• [WHAT YOU HAVE TO DO]:
Of the entries below, return exactly those lines that fall between the one containing "Definition route (check" and the one containing "sid draw now) req.", the two end lines included.

::::

(** Step 3: final_login. *)
Definition validateFinalLogin (req : request) : validation :=
  let b := req_body req in
  let errors := [] in
  let errors := push_if (negb (present (req_role b)))
                  "role is required" errors in
  let errors := push_if (negb (truthy (req_otp b)))
                  "otp is required" errors in
  let errors :=
    push_if (negb (present (req_email b)) && negb (present (req_mobile b)))
      "email or mobile is required" errors in
  conclude errors.

(** ** routes/authRoutes *)

(** What a route sends: the answer of its validator or of its handler. *)
Inductive reply : Type :=
  | Checked (r : validation_failure)
  | Handled (r : response).

(** [router.post(path, check, handler)] *)
Definition route (check : request -> validation)
    (handler : request -> M response) (req : request) : M reply :=
  match check req with
  | Refused r => ret (Checked r)
  | Next => await r := handler req in ret (Handled r)
  end.

Section AuthRoutes.

Variable cfg : Config.
Variable smsProvider : string -> string -> string -> completion unit.
Variable emailProvider : string -> string -> string -> completion unit.
Variable isEmail : string -> bool.
Variable findUserByEmailAndRole :
  option string -> option string -> option user.
Variable findUserByMobileAndRole :
  option string -> option string -> option user.
Variable signJwt : string -> option string -> string -> string.
Variable bcrypt_compare : jsval -> string -> completion bool.

(** [router.post('/login', loginController)] *)
Definition post_login (sid : string) (draw now : Z) (req : request)
  : M reply :=
  route (fun _ => Next)
    (loginController cfg smsProvider emailProvider isEmail
       findUserByEmailAndRole findUserByMobileAndRole signJwt bcrypt_compare
       sid draw now) req.

(** [router.post('/validate-credentials', validateCredentialValidation,
    validateCredentials)] *)
Definition post_validate_credentials (draw now : Z) (req : request)
  : M reply :=
  route validateCredentialValidation
    (validateCredentials cfg smsProvider emailProvider isEmail
       findUserByEmailAndRole bcrypt_compare draw now) req.

(** [router.post('/send-otp', validateSendOtp, sendOtp)] *)
Definition post_send_otp (draw now : Z) (req : request) : M reply :=
  route validateSendOtp
    (sendOtp cfg smsProvider emailProvider isEmail findUserByMobileAndRole
       draw now) req.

::::

• [SOLUTION FOR THIS TASK]:
Definition route (check : request -> validation)
    (handler : request -> M response) (req : request) : M reply :=
  match check req with
  | Refused r => ret (Checked r)
  | Next => await r := handler req in ret (Handled r)
  end.

Section AuthRoutes.

Variable cfg : Config.
Variable smsProvider : string -> string -> string -> completion unit.
Variable emailProvider : string -> string -> string -> completion unit.
Variable isEmail : string -> bool.
Variable findUserByEmailAndRole :
  option string -> option string -> option user.
Variable findUserByMobileAndRole :
  option string -> option string -> option user.
Variable signJwt : string -> option string -> string -> string.
Variable bcrypt_compare : jsval -> string -> completion bool.

(** [router.post('/login', loginController)] *)
Definition post_login (sid : string) (draw now : Z) (req : request)
  : M reply :=
  route (fun _ => Next)
    (loginController cfg smsProvider emailProvider isEmail
       findUserByEmailAndRole findUserByMobileAndRole signJwt bcrypt_compare
       sid draw now) req.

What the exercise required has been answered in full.